1.- Miró a su alrededor, la imagen le resultó difusa por un instante antes de tomar su verdadera forma. Los encontró tan inermes en medio de la hostilidad del ambiente que apenas pudo moverse. La capsula del día se abría entre las simientes del río, los pastizales todavía sentían las caricias del rocío que de a poco se iba disipando, al costado quien se conocía mas anciano fallecía. Sintió el peso de los años en su desgastado, macilento y grávido lomo, pensó esta primera vez en la sabiduría. Ciertamente él sabía algo, algo que quienes se encontraban a su alrededor, ¿Quién sabe por que? No conocían. Todos se encontraban sumergidos en alguna especie de bruma espesa que los asía hasta lo más profundo de lo onírico. Un ritual florecía junto al paganismo en esta mañana de desproporciones, frialdades, desaciertos y rapacería, cuando un estentóreo bramido le llama la atención.
Volvió a mirar a su alrededor, esta vez pudo ver algo mas, pudo verse a si mismo pero desde afuera, esta vez se siento mas cerca de ellos que de costumbre, como una parte de ellos, como un proceso inevitable, como quien se encuentra eternamente limitado por su condición natural y humana, por su necesidad, por su sed de venganza.

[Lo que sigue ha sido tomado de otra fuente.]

Lemma COMBINE_range a b : 0 <= a < B -> 0 <= b < B -> 0 <= COMBINE a b < 2 ^ 32.
Proof. intros. rewrite COMBINE_eq by done. pose proof B_eq. lia. Qed.

Lemma get_digits_spec a x : digits a 1 4 x -> get_digits a = Some x.
Proof.
  intros (a1 & a2 & a3 & a4 & H1 & H2 & H3 & H4 & R1 & R2 & R3 & R4 & ->)%digits4. unfold get_digits.
  change (1 + 1) with 2 in H2. change (1 + 2) with 3 in H3. change (1 + 3) with 4 in H4.
  rewrite (dget_some a 1 a1), (dget_some a 2 a2), (dget_some a 3 a3), (dget_some a 4 a4) by done.
  cbn [mbind option_bind]. rewrite uq_of_eq by (by apply COMBINE_range). by rewrite !COMBINE_eq by done.
Qed.

Lemma set_digits_spec a x : 0 <= x < 2 ^ 64 ->
  exists a', set_digits a x = Some a' /\ digits a' 1 4 x /\ a' !! 0 = a !! 0.
Proof.
  intros Hx. unfold set_digits. rewrite !LHALF_eq, !HHALF_eq, ulH_eq, ulL_eq.
  repeat (rewrite dset_some by lia; cbn [mbind option_bind]). eexists. split; [done|].
  split; [|by rewrite !lookup_insert_ne by done]. apply digits4. rewrite B_eq.
  exists (x / 2 ^ 32 / 65536), ((x / 2 ^ 32) mod 65536), (x mod 2 ^ 32 / 65536), ((x mod 2 ^ 32) mod 65536).
  do 4 (split; [by simplify_map_eq|]). Z.div_mod_to_equations. lia.
Qed.

(** Division by one digit, of one digit after another. *)
Lemma short_step r d t : 0 <= r < t -> 0 <= d < B -> t < B ->
  let x := COMBINE r d in
  udiv x t = Some ((r * B + d) / t) /\ umod x t = Some ((r * B + d) mod t) /\
  0 <= (r * B + d) / t < B /\ 0 <= (r * B + d) mod t < t.
Proof.
  intros Hr Hd Ht x. unfold x, udiv, umod. rewrite COMBINE_eq by lia. destruct (Z.eqb_spec t 0); [lia|].
  split; [done|]. split; [done|]. split; [|apply Z.mod_pos_bound; lia].
  split; [apply Z.div_pos; nia|]. apply Z.div_lt_upper_bound; nia.
Qed.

Esta fue la primera vez que lo experimentó, Laúd había muerto en las garras del otarco y el recuerdo de sus garras lo mantenía estólido, esta vez también lo sintió por primera vez, ese demonio febril apoderándose de su organismo entero.


           2.- Taín, grupo de movimientos sonoros asignados a nuestro hombre, había perdido la fe en el grupo. La muerte de Laúd, quien los había guiado durante años, lo sometía a asumir una postura nueva frente al grupo, y como acostumbran ha hacer estos perecederos animales, sentía la mas profunda de las inseguridades acerca del devenir inmediato que les deparaba. Laúd había sido un estupendo hombre, un hombre robusto, de fuerza y voluntad, abnegado como ningún otro, el de mejor genética y por sobre todas las cosas un opresor de pies a cabeza. Si, un estupendo opresor, las gentes por esas épocas necesitaban solamente órdenes de quien mejor las daba, y por ellas se sentían agradecidos, pues de ellos probablemente nada mejor hubiera salido, en cierta medida podemos decir que eran “concientes” de ello.
  El tenía un trabajo sencillo dentro de la comuna, nombre que hoy en día podría adjudicársele a esta pequeña conglomeración de mamíferos. A pesar de la simplicidad del lenguaje que se empezaba a generar entre nuestros primates, la comunicación era muy buena. Aunque primitiva, esta lengua nombraba todas y cada una de las cosas conocidas y entendidas, o más bien, la simpleza de su pensamiento estaba reflejado en ese lenguaje que poco y nada designaba sobre los procesos que este mundo se desenvuelven, pero era lenguaje al fin, después de todo el lenguaje no debería tener mas límites que la sola y entera comprensión. A Taín se le encomendaba una pequeña tarea, se  limitaba a vigilar la zona de asentamiento cuando los machos grandes salían en busca de alimento, las  mujeres, aunque parezca raro, eran consideradas también importantes pues no siempre fue tan obvio como ahora y en ese momento que por ellas vive el genero humano. Esta infantil tarea le dejaba pasar horas frente a los pastos, mirando, admirando, pensando, mascullando ideas astronómicas que nadie se detenía a escuchar. El era un inventor nato, un revolucionario incomprendido entre una manada de osos pues no siempre las labores de la cabeza fueron premiadas con títulos y honores, estamos encerrados todavía en la era de la ferocidad irracional y el salvajismo disparatado, eran en ese entonces los hombres fuertes los que se llevaban las condecoraciones gastronómicas y los primeros en la repartición de mujeres.